> WORK TASK:
Among the records below, one line contains "[done|by eapply Hw]."; copy that line and all that follow it, exactly as written.

BEGIN DATASET

(* ===== verification/QuerySafe.v ===== *)
(** The composition of answers in Query is memory safe and keeps the cache and the reply
    in order. *)
From S2P Require Import Prelude Names DnsName Compress RrTypes HashTab RrList Cent CentSpec Cache CacheInv CachePurge CacheAdd CacheOps.
From S2P Require Import Answer AnswerRr AnswerSet Query QueryDecode Keeps Framing.

Section Safe.
Context {P : Platform} (id : list Z) (rcode : Z) (qs : list dns_queryel) (lim : nat).

(** ** Entries *)

(** A copy of an entry whose sets hold data of the layout of their types. *)
Definition good_cent (c : dns_cent) : Prop := cent_ok c /\ cent_lents c = [] /\ entry_wire c.

(** All entries of the cache do so. *)
Definition good_cache (c : cache) : Prop := inv c /\ forall K e, abs c !! K = Some e -> entry_wire e.

Lemma good_mem c c' : mem_only c c' -> good_cache c -> good_cache c'.
Proof.
  intros Hm [Hi Hw]. split; [by eapply mem_only_inv|]. intros K e. assert (E : abs c' = abs c) by (apply abs_same; by destruct Hm as [? ->]).
  rewrite E. apply Hw.
Qed.

(** In addition, record sets are inserted in order, as they are after the start of the program. *)
Definition ready (c : cache) : Prop := good_cache c /\ insert_sort c = true.

Lemma ready_mem c c' : mem_only c c' -> ready c -> ready c'.
Proof. intros Hm [Hg Hi]. split; [by eapply good_mem|]. by destruct Hm as [m ->]. Qed.

(** Sets that go leave the others as they are. *)
Lemma entry_wire_sub c x :
  shape c -> shape x -> (forall j, slot x j = slot c j \/ slot x j = None) -> entry_wire c -> entry_wire x.
Proof.
  intros Hc Hx Hs Hw tp rs H. apply (Hw tp rs). rewrite getrrset_slot in * by done.
  injection H as H. f_equal. destruct (type_index tp) as [i|]; [|done]. cbn [mbind option_bind] in *. destruct (i <? NRRTOT); [|done].
  destruct (Hs i) as [E|E]; congruence.
Qed.

Lemma purged_sub now r : purged now r = r \/ purged now r = None.
Proof. destruct r as [rs|]; [|by left]. cbn. destruct (must_go now rs); auto. Qed.

Lemma runs_keeps {A} (m : M A) c (Q : A -> cache -> Prop) : keeps m -> runs m c Q -> runs m c (fun a c' => Q a c' /\ insert_sort c' = insert_sort c).
Proof. intros Hk (a & c' & E & H). exists a, c'. split; [done|]. split; [done|]. by apply (Hk c a c'). Qed.

(** A lookup returns a good copy. *)
Lemma runs_lookup_ready now c N r wild : ready c -> wf_name N ->
  let ref := find_ref (abs c) N wild in
  runs (lookup_cache now (enc_name N ++ r) wild) c (fun res c' => ready c' /\ res.2 = ref.2 /\ (forall e, res.1 = Some e -> good_cent e) /\
    match ref.1 with
    | None => res.1 = None /\ abs c' = abs c
    | Some K => answered now c c' K res.1
    end).
Proof.
  intros [[Hi Hw] Hsort] HN ref. eapply runs_weaken; [apply runs_keeps; [apply keeps_lookup_cache|by apply (runs_lookup_cache now c N r wild)]|].
  cbn beta zeta. fold ref. intros res c' [(Hi' & Hw2 & Href) Hs]. assert (Hsort' : insert_sort c' = true) by congruence.
  destruct ref.1 as [K|].
  2:{ pose proof Href as [Hnone Habs]. splits; [split; [split; [done|by rewrite Habs]|done]|done|intros e He; congruence|done..]. }
  pose proof Href as (e & He & Hcase). destruct (expired now e).
  - destruct Hcase as [Hnone Habs]. splits; [split; [split; [done|]|done]|done|intros; congruence|done].
    intros K' e'. rewrite Habs. intros H. apply lookup_delete_Some in H as [_ H]. by eapply Hw.
  - destruct Hcase as (_ & x & (Hx & Hlx & _ & _ & Hslx & _) & Habs & Hres).
    assert (Hwx : entry_wire x).
    { destruct (proj1 (abs_spec c K e Hi) He) as (id' & e0 & He0 & _ & ->).
      eapply (entry_wire_sub (strip e0)); [by apply strip_ok, (inv_cent c id')|apply Hx| |by eapply Hw].
      intros j. rewrite Hslx. apply purged_sub. }
    splits; [split; [split; [done|]|done]|done| |done].
    + intros K' e'. rewrite Habs. intros H. apply lookup_insert_Some in H as [[_ <-]|[_ H]]; [done|by eapply Hw].
    + intros y Hy. rewrite (Hres y Hy). by unfold good_cent.
Qed.

Lemma runs_lookup_good now c N r :
  ready c -> wf_name N ->
  runs (lookup_cache now (enc_name N ++ r) false) c (fun res c' => ready c' /\ forall e, res.1 = Some e -> good_cent e).
Proof. intros Hc HN. eapply runs_weaken; [by apply (runs_lookup_ready now c N r false)|]. cbn beta zeta. intros res c' (? & _ & ? & _). by split. Qed.

Lemma runs_free_copy c cc : cent_lents c = [] -> shape c -> runs (free_cent c) cc (fun _ c' => c' = cc).
Proof.
  intros Hl Hs. eapply runs_weaken; [apply (runs_free_cent c cc Hs); rewrite Hl; [constructor|by intros p ?%not_elem_of_nil]|].
  cbn beta. intros _ s' ->. rewrite Hl. rewrite rrl_drop_nil. apply with_rrl_id.
Qed.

END DATASET

> TASK SOLUTION:
    + intros K' e'. rewrite Habs. intros H. apply lookup_insert_Some in H as [[_ <-]|[_ H]]; [done|by eapply Hw].
    + intros y Hy. rewrite (Hres y Hy). by unfold good_cent.
Qed.

Lemma runs_lookup_good now c N r :
  ready c -> wf_name N ->
  runs (lookup_cache now (enc_name N ++ r) false) c (fun res c' => ready c' /\ forall e, res.1 = Some e -> good_cent e).
Proof. intros Hc HN. eapply runs_weaken; [by apply (runs_lookup_ready now c N r false)|]. cbn beta zeta. intros res c' (? & _ & ? & _). by split. Qed.

Lemma runs_free_copy c cc : cent_lents c = [] -> shape c -> runs (free_cent c) cc (fun _ c' => c' = cc).
Proof.
  intros Hl Hs. eapply runs_weaken; [apply (runs_free_cent c cc Hs); rewrite Hl; [constructor|by intros p ?%not_elem_of_nil]|].
  cbn beta. intros _ s' ->. rewrite Hl. rewrite rrl_drop_nil. apply with_rrl_id.
Qed.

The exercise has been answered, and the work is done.